═════ Input material ═════

(** * Verification of the lyric conversion core of lyric-api

    A shallow embedding of [api/lyric-api.go]: the time codec, the LRC and
    YRC parsers, the line matchers, the paragraph grouper, the three
    serializers and the response builder.  Go values are modelled as the
    program has them:

    - a Go [string] is a sequence of bytes, here [list ascii];
    - a Go [int] is a 64-bit two's-complement integer, here a [Z] whose
      arithmetic wraps around ([GoInt]);
    - the four compiled regular expressions are hand-written matchers that
      return the capture groups of the leftmost-first match;
    - [for ... range] loops are left folds over the slice, the loop body
      being a step function on the variables the loop updates;
    - [sort.Slice] and the iteration order of a Go map are not fixed by the
      language: they are parameters of the development. *)

From Stdlib Require Import ZArith String Ascii List Bool Lia Permutation Sorted.
Import ListNotations.
Local Open Scope Z_scope.

(** ** Go strings *)

Definition gostring : Type := list ascii.

Definition str (s : string) : gostring := list_ascii_of_string s.
Arguments str s%_string.

Definition gostring_eqb (a b : gostring) : bool :=
  if list_eq_dec ascii_dec a b then true else false.

(** [len(x) == 0], for strings ([s == ""]) and slices alike. *)
Definition isEmpty {A : Type} (l : list A) : bool :=
  match l with [] => true | _ :: _ => false end.

Definition newline : ascii := "010"%char.

(** ** Go's [int] on a 64-bit platform *)

Module GoInt.

Definition maxInt : Z := 9223372036854775807.
Definition minInt : Z := -9223372036854775808.

Definition wrap (z : Z) : Z :=
  (z + 9223372036854775808) mod 18446744073709551616 - 9223372036854775808.

Definition inRange (z : Z) : Prop := minInt <= z <= maxInt.

Definition add (a b : Z) : Z := wrap (a + b).
Definition sub (a b : Z) : Z := wrap (a - b).
Definition mul (a b : Z) : Z := wrap (a * b).
Definition neg (a : Z) : Z := wrap (- a).
(** [/] and [%] truncate towards zero. *)
Definition div (a b : Z) : Z := wrap (Z.quot a b).
Definition rem (a b : Z) : Z := Z.rem a b.

End GoInt.

(** [func abs(x int) int] *)
Definition abs (x : Z) : Z :=
  if x <? 0 then GoInt.neg x else x.

(** ** Package [strings] *)

Fixpoint HasPrefix (s prefix : gostring) : bool :=
  match prefix, s with
  | [], _ => true
  | p :: prefix', c :: s' => Ascii.eqb p c && HasPrefix s' prefix'
  | _ :: _, [] => false
  end.

Definition HasSuffix (s suffix : gostring) : bool :=
  HasPrefix (rev s) (rev suffix).

Fixpoint Contains (s substr : gostring) : bool :=
  HasPrefix s substr ||
  match s with
  | [] => false
  | _ :: s' => Contains s' substr
  end.

(** [strings.Split(s, sep)] for a one-byte separator: never empty, the
    empty string splits into one empty piece. *)
Fixpoint Split (s : gostring) (sep : ascii) : list gostring :=
  match s with
  | [] => [[]]
  | c :: s' =>
      if Ascii.eqb c sep then [] :: Split s' sep
      else match Split s' sep with
           | piece :: pieces => (c :: piece) :: pieces
           | [] => [[c]]
           end
  end.

Definition byte (n : N) : ascii := ascii_of_N n.

(** The runes for which [unicode.IsSpace] holds, in their UTF-8 encoding.
    The first six are the ASCII ones; U+0085 and U+00A0 are the Latin-1
    ones; the rest is the White_Space property of the Unicode tables. *)
Definition spaceRunes : list gostring :=
  [ [byte 9]; [byte 10]; [byte 11]; [byte 12]; [byte 13]; [byte 32];
    [byte 194; byte 133]; [byte 194; byte 160];
    [byte 225; byte 154; byte 128];
    [byte 226; byte 128; byte 128]; [byte 226; byte 128; byte 129];
    [byte 226; byte 128; byte 130]; [byte 226; byte 128; byte 131];
    [byte 226; byte 128; byte 132]; [byte 226; byte 128; byte 133];
    [byte 226; byte 128; byte 134]; [byte 226; byte 128; byte 135];
    [byte 226; byte 128; byte 136]; [byte 226; byte 128; byte 137];
    [byte 226; byte 128; byte 138];
    [byte 226; byte 128; byte 168]; [byte 226; byte 128; byte 169];
    [byte 226; byte 128; byte 175];
    [byte 226; byte 129; byte 159];
    [byte 227; byte 128; byte 128] ].

(** Strip white-space runes from the front, one rune per unit of fuel. *)
Fixpoint trimLeftFuel (fuel : nat) (s : gostring) : gostring :=
  match fuel with
  | O => s
  | S fuel' =>
      match find (HasPrefix s) spaceRunes with
      | Some r => trimLeftFuel fuel' (skipn (length r) s)
      | None => s
      end
  end.

Definition TrimLeftSpace (s : gostring) : gostring :=
  trimLeftFuel (length s) s.

(** Strip white-space runes from the back.  A trailing white-space rune
    is recognised by [utf8.DecodeLastRuneInString] exactly when the
    string ends with the bytes of its encoding. *)
Fixpoint trimRightFuel (fuel : nat) (s : gostring) : gostring :=
  match fuel with
  | O => s
  | S fuel' =>
      match find (HasSuffix s) spaceRunes with
      | Some r => trimRightFuel fuel' (firstn (length s - length r) s)
      | None => s
      end
  end.

Definition TrimRightSpace (s : gostring) : gostring :=
  trimRightFuel (length s) s.

(** [strings.TrimSpace] *)
Definition TrimSpace (s : gostring) : gostring :=
  TrimRightSpace (TrimLeftSpace s).

(** ** Package [strconv] *)

(** [\d] of package [regexp], and the bytes [strconv] accepts as digits. *)
Definition isDigit (c : ascii) : bool :=
  ((48 <=? N_of_ascii c) && (N_of_ascii c <=? 57))%N.

Definition digitVal (c : ascii) : Z := Z.of_N (N_of_ascii c) - 48.

Definition decimalValue (s : gostring) : Z :=
  fold_left (fun n c => 10 * n + digitVal c) s 0.

(** What [strconv.ParseUint(s, 10, 64)] returns: the number and no
    error, 0 and [ErrSyntax], or the largest [uint64] and [ErrRange]. *)
Inductive parsed : Type :=
  | parsedOk (n : Z)
  | errSyntax
  | errRange.

Definition maxUint64 : Z := 18446744073709551615.

(** The loop of [ParseUint] over the bytes of [s] on the variable [n].
    A byte that is no digit ends it with the syntax error, a digit that
    takes the number above the largest [uint64] ends it with the range
    error: whichever comes first, the bytes behind it are not read. *)
Fixpoint ParseUint_loop (s : gostring) (n : Z) : parsed :=
  match s with
  | [] => parsedOk n
  | c :: s' =>
      if negb (isDigit c) then errSyntax
      else if maxUint64 / 10 + 1 <=? n then errRange
      else
        let n1 := 10 * n + digitVal c in
        if maxUint64 <? n1 then errRange else ParseUint_loop s' n1
  end.

Definition ParseUint (s : gostring) : parsed :=
  if isEmpty s then errSyntax else ParseUint_loop s 0.

(** [strconv.Atoi] with its error dropped, as every caller does
    ([n, _ := strconv.Atoi(s)]); the value is that of
    [ParseInt(s, 10, 0)], which the short path for texts of fewer than
    19 bytes returns as well.  A syntax error gives 0, a range error
    the nearest bound. *)
Definition Atoi (s : gostring) : Z :=
  let '(negative, body) :=
    match s with
    | c :: s' =>
        if Ascii.eqb c "+" then (false, s')
        else if Ascii.eqb c "-" then (true, s')
        else (false, s)
    | [] => (false, s)
    end in
  let cutoff := 9223372036854775808 in
  let clamp (un : Z) :=
    if negb negative && (cutoff <=? un) then GoInt.maxInt
    else if negative && (cutoff <? un) then GoInt.minInt
    else if negative then - un else un in
  match ParseUint body with
  | errSyntax => 0
  | errRange => clamp maxUint64
  | parsedOk un => clamp un
  end.

(** ** Package [fmt]: the verbs [%d], [%02d], [%03d] *)

Definition digitChar (d : Z) : ascii := ascii_of_N (48 + Z.to_N d).

Fixpoint utoa (fuel : nat) (n : Z) : gostring :=
  match fuel with
  | O => []
  | S fuel' =>
      if n <? 10 then [digitChar n]
      else utoa fuel' (n / 10) ++ [digitChar (n mod 10)]
  end.

(** The decimal digits of a non-negative number; a number has no more
    decimal digits than bits. *)
Definition formatUint (n : Z) : gostring :=
  utoa (S (Z.to_nat (Z.log2 n))) n.

Definition zeroPad (width : nat) (digits : gostring) : gostring :=
  repeat "0"%char (width - length digits) ++ digits.

(** [fmt.Sprintf("%0<width>d", n)]: the sign counts towards the width. *)
Definition formatInt (width : nat) (n : Z) : gostring :=
  if n <? 0 then "-"%char :: zeroPad (width - 1) (formatUint (- n))
  else zeroPad width (formatUint n).

(** ** Package [regexp]: the four compiled patterns

    Each matcher returns the capture groups of the leftmost-first match,
    [None] when [FindStringSubmatch] returns [nil].  [.] matches every
    rune but the newline, [$] matches at the end of the text only. *)

Definition bind {A B : Type} (o : option A) (k : A -> option B) : option B :=
  match o with
  | Some a => k a
  | None => None
  end.

Notation "x <- e ;; k" := (bind e (fun x => k))
  (at level 61, e at next level, right associativity).
Notation "' p <- e ;; k" := (bind e (fun x => match x with p => k end))
  (at level 61, p pattern, e at next level, right associativity).

(** One literal byte. *)
Definition lit (c : ascii) (s : gostring) : option gostring :=
  match s with
  | x :: s' => if Ascii.eqb x c then Some s' else None
  | [] => None
  end.

(** [\d{n}] *)
Definition digitsExactly (n : nat) (s : gostring) : option (gostring * gostring) :=
  if (n <=? length s)%nat && forallb isDigit (firstn n s)
  then Some (firstn n s, skipn n s)
  else None.

(** The longest run of digits at the front of the text. *)
Fixpoint spanDigits (s : gostring) : gostring * gostring :=
  match s with
  | c :: s' =>
      if isDigit c
      then let '(ds, rest) := spanDigits s' in (c :: ds, rest)
      else ([], s)
  | [] => ([], [])
  end.

(** [\d+] before a literal that is no digit: the run has to be the
    longest one, a shorter run is followed by a digit. *)
Definition digitsPlus (s : gostring) : option (gostring * gostring) :=
  let '(ds, rest) := spanDigits s in
  if isEmpty ds then None else Some (ds, rest).

Definition noNewline (s : gostring) : bool :=
  forallb (fun c => negb (Ascii.eqb c newline)) s.

(** The final group of [yrcLineRe] and [lrcTimeRe], any runes up to the
    end of the text: the rest of the text, which holds no newline. *)
Definition restOfText (s : gostring) : option gostring :=
  if noNewline s then Some s else None.

(** [yrcLineRe], compiled from "^\[(\d+),(\d+)\](.{0,})$" (the source
    writes the last group with a star). *)
Definition yrcLineRe (line : gostring) : option (gostring * gostring * gostring) :=
  s1 <- lit "[" line ;;
  '(start, s2) <- digitsPlus s1 ;;
  s3 <- lit "," s2 ;;
  '(dur, s4) <- digitsPlus s3 ;;
  s5 <- lit "]" s4 ;;
  content <- restOfText s5 ;;
  Some (start, dur, content).

(** The timing group "\((\d+),(\d+)\)" at the front of the text: the
    two numbers and what follows the closing parenthesis. *)
Definition wordTiming (s : gostring) : option (gostring * gostring * gostring) :=
  s1 <- lit "(" s ;;
  '(start, s2) <- digitsPlus s1 ;;
  s3 <- lit "," s2 ;;
  '(dur, s4) <- digitsPlus s3 ;;
  s5 <- lit ")" s4 ;;
  Some (start, dur, s5).

(** One match of [wordInfoRe], compiled from "(.*?)\((\d+),(\d+)\)",
    searched from the front of [s]: the lazy first group stops at the first timing group, and
    since [.] does not cross a newline the match starts after the last
    newline before that group.  [text] collects group 1. *)
Fixpoint wordInfoRe_from (text s : gostring)
  : option (gostring * gostring * gostring * gostring) :=
  match wordTiming s with
  | Some (start, dur, rest) => Some (text, start, dur, rest)
  | None =>
      match s with
      | [] => None
      | c :: s' =>
          if Ascii.eqb c newline then wordInfoRe_from [] s'
          else wordInfoRe_from (text ++ [c]) s'
      end
  end.

Definition wordInfoRe (s : gostring)
  : option (gostring * gostring * gostring * gostring) :=
  wordInfoRe_from [] s.

(** [wordInfoRe.FindAllStringSubmatch(content, -1)]: successive
    non-overlapping matches, each search starting where the previous
    match ended.  A match consumes at least five bytes, so the length of
    the text bounds the number of matches. *)
Fixpoint wordInfoRe_all (fuel : nat) (s : gostring)
  : list (gostring * gostring * gostring) :=
  match fuel with
  | O => []
  | S fuel' =>
      match wordInfoRe s with
      | Some (text, start, dur, rest) =>
          (text, start, dur) :: wordInfoRe_all fuel' rest
      | None => []
      end
  end.

Definition wordInfoRe_FindAll (content : gostring)
  : list (gostring * gostring * gostring) :=
  wordInfoRe_all (length content) content.

(** [lrcTimeRe], compiled from
    "^\[(\d{2}):(\d{2})\.(\d{2,3})\](.{0,})$" (the source writes the last
    group with a star); the greedy third group tries three digits before
    two. *)
Definition lrcTimeRe (line : gostring)
  : option (gostring * gostring * gostring * gostring) :=
  s1 <- lit "[" line ;;
  '(mm, s2) <- digitsExactly 2 s1 ;;
  s3 <- lit ":" s2 ;;
  '(ss, s4) <- digitsExactly 2 s3 ;;
  s5 <- lit "." s4 ;;
  let close (n : nat) :=
    '(frac, s6) <- digitsExactly n s5 ;;
    s7 <- lit "]" s6 ;;
    content <- restOfText s7 ;;
    Some (mm, ss, frac, content) in
  match close 3%nat with
  | Some groups => Some groups
  | None => close 2%nat
  end.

═════

List every line from the entries above in which "maxInt" appears.

* **Answer box**:
Definition maxInt : Z := 9223372036854775807.
Definition inRange (z : Z) : Prop := minInt <= z <= maxInt.
    if negb negative && (cutoff <=? un) then GoInt.maxInt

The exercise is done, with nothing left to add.